As I’ve learned over the years, the real defeat that anyone could suffer usually starts with their mental state of being and not merely by pressure from an outside force. From the above passage about me and my dad, you will discover that even though the act of me stomaching the thought that my Dad wanted to abandoned me in the hospital was the last thing that I could ever imagine and try my known tricks to stop him from leaving. Eventually when I realise it was time for me to stand my ground as the reality unfolds, I started to encourage myself. The first thing that I did was to stopped daydreaming about him and the situation which I wasn’t able to change, and start working on plans that will bring me back to the world of reality through self-consolation.

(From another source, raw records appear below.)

(** Saving a plugin takes effect at once: the row is stored, and the registry
    serves the manifest just saved under its organisation and name, unless a
    Helm-installed plugin holds that place; a name the row had before is given up
    when the store answered what it was. *)
Theorem plugin_save_live (now : Time) (uuid : string) (r r' : PluginRecord) (p : Plugin) (s s' : state) :
  rows_decode (table s) →
  adapter_Save decode now uuid r s = (Ok r', s') → decode (pw_SpecYAML r) = Some p →
  let key := recordKey (NormalizeOrgID (pw_OrgID r)) (pl_Name p) in
  table s' !! pw_ID r' = Some r' ∧ saved_as r r' ∧
  ps_reg s' !! key =
    match ps_reg s !! key with
    | Some ex => if decide (pr_Source ex = SourceHelm) then Some ex
                 else Some (mkRecord p SourceDatabase (pw_ID r') (pw_Enabled r) (NormalizeOrgID (pw_OrgID r)))
    | None => Some (mkRecord p SourceDatabase (pw_ID r') (pw_Enabled r) (NormalizeOrgID (pw_OrgID r)))
    end ∧
  (∀ r0 p0, TrimSpace (pw_ID r) ≠ "" → fst (store_Get (pw_ID r) (ps_store s)) = Ok r0 → decode (pw_SpecYAML r0) = Some p0 →
     pl_Name p0 ≠ pl_Name p → ps_reg s' !! recordKey (NormalizeOrgID (pw_OrgID r0)) (pl_Name p0) = None).
Proof.
  intros Hrows Hsave Hp key. apply adapter_Save_spec in Hsave as (Hrow & _ & (Ho & Hn & Hsp & Hen) & _ & Hreg).
  assert (plugin_Validate p = None) as Hv by by eapply decode_valid.
  assert (snd (identifyRecord decode r') = pl_Name p) as Hid by (unfold identifyRecord; by rewrite Hsp, Hp).
  pose proof (given_up_spec r s) as Hprev. set (prev := given_up r s) in *. cbn zeta in Hreg. rewrite Hid in Hreg. set (reg := mergeIntoRegistry decode r' (ps_reg s)) in *.
  split; [by rewrite Hrow, lookup_insert_eq|]. split; [by split_and!|]. split.
  - assert (reg !! key = match ps_reg s !! key with
      | Some ex => if decide (pr_Source ex = SourceHelm) then Some ex
                   else Some (mkRecord p SourceDatabase (pw_ID r') (pw_Enabled r) (NormalizeOrgID (pw_OrgID r)))
      | None => Some (mkRecord p SourceDatabase (pw_ID r') (pw_Enabled r) (NormalizeOrgID (pw_OrgID r))) end) as Hk.
    { unfold reg, mergeIntoRegistry. rewrite Hsp, Hp, Ho, Hen, Merge_one by done. unfold rec_name. cbn [pr_OrgID pr_Plugin]. fold key.
      destruct (ps_reg s !! key) as [ex|] eqn:Ek; [|by rewrite lookup_insert_eq]. destruct (decide _); [done|by rewrite lookup_insert_eq]. }
    rewrite <- Hk, Hreg. destruct (negb (String.eqb (snd prev) "") && negb (String.eqb (pl_Name p) (snd prev))) eqn:Eg; [|done].
    apply andb_true_iff in Eg as [_ Hne]. apply negb_true_iff, String.eqb_neq in Hne. rewrite Remove_lookup, decide_False; [done|]. intros Hc.
    assert (no_nul (snd prev)) as Hnul.
    { destruct Hprev as [->|(_ & r0 & E0 & ->)]; [by constructor|]. destruct (Hrows _ _ E0) as [p0 Hp0]. unfold identifyRecord. rewrite Hp0.
      by eapply valid_name_no_nul, decode_valid. }
    apply recordKey_inj in Hc as [_ ?]; [done|by eapply valid_name_no_nul|done].
  - intros r0 p0 Hb H0 Hp0 Hne. assert (prev = (NormalizeOrgID (pw_OrgID r0), pl_Name p0)) as ->.
    { subst prev. unfold given_up. rewrite (proj2 (String.eqb_neq _ _) Hb). unfold identify. destruct (store_Get _ _) as [found t]. cbn in *. subst found.
      unfold identifyRecord. by rewrite Hp0. }
    cbn [fst snd] in Hreg. assert (plugin_Validate p0 = None) as Hv0 by by eapply decode_valid.
    destruct (String.eqb_spec (pl_Name p0) "") as [He|_]; [by destruct (valid_not_empty _ Hv0)|].
    destruct (String.eqb_spec (pl_Name p) (pl_Name p0)) as [He|_]; [by destruct Hne|]. cbn [negb andb] in Hreg.
    by rewrite Hreg, Remove_lookup, decide_True.
Qed.
Lemma pluginByID_own u id s x s1 : pluginByIDForOrg (ca_OrgID u) id s = (x, s1) →
  unchanged s s1 ∧ ∀ r, x = Ok r → table s !! id = Some r ∧ own_org u (NormalizeOrgID (pw_OrgID r)).
Proof.
  unfold pluginByIDForOrg. destruct (store_Get id (ps_store s)) as [found t] eqn:E. apply Get_law in E as [Hr Hf]. intros [= <- <-]. split; [done|].
  intros r. destruct found as [r0|e]; [|done]. specialize (Hf r0 eq_refl).
  destruct (String.eqb_spec (pw_OrgID r0) "") as [He|He]; cbn [negb andb]; [intros [= ->]; split; [done|]; left; by rewrite He|].
  destruct (String.eqb_spec (NormalizeOrgID (pw_OrgID r0)) (NormalizeOrgID (ca_OrgID u))) as [Hn|]; cbn [negb]; intros [= ->].
  split; [done|by right].
Qed.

This is how I describe that moment of transformation; “…I went on to put on a brave face with my head high above my shoulders so that those around me will know that without him or his help, I would still be able to make it on my own, yet bearing in mind that my action in such critical time will have an impact on my treatment and physical wellbeing, which was the reason of me been hospitalise. In my effort to help myself to get cure from the disease, I try to forget my father, forget my mother, forget my siblings and other relatives who have always been part of my life right onto the time of the trip to Sierra Leone, and started to focus on how to survive in a foreign country where the government was now in a full-scale war with the rebels…”


In conclusion to this narrative, I will leave you with these questions; what is your response when someone hurt you, do you keep grudge and dwell on the bitterness for days and week or even years or allow yourself to easily forgive and forget and move on? When things don’t happen the way you expect it to happen in a disgraceful way, do you blame someone else, blame yourself or take responsibility and move on? Remember, taking responsibility for your action is different from blaming yourself. Your answer to these questions can help determine your mental strength to endure pressure in time of a life challenging situation like the Covid-19 pandemic, as I once did when my dad left me in a foreign land to fend for myself when I was barely ten years old. Don’t panic, stay focus because nothing in this world is permanent, everything is here for just a brief moment, even our very existence is not here forever, therefore, build on your divine strength and join force with others likeminded people and fight a just cause against Covid19 and any other difficulties that life might throws at you.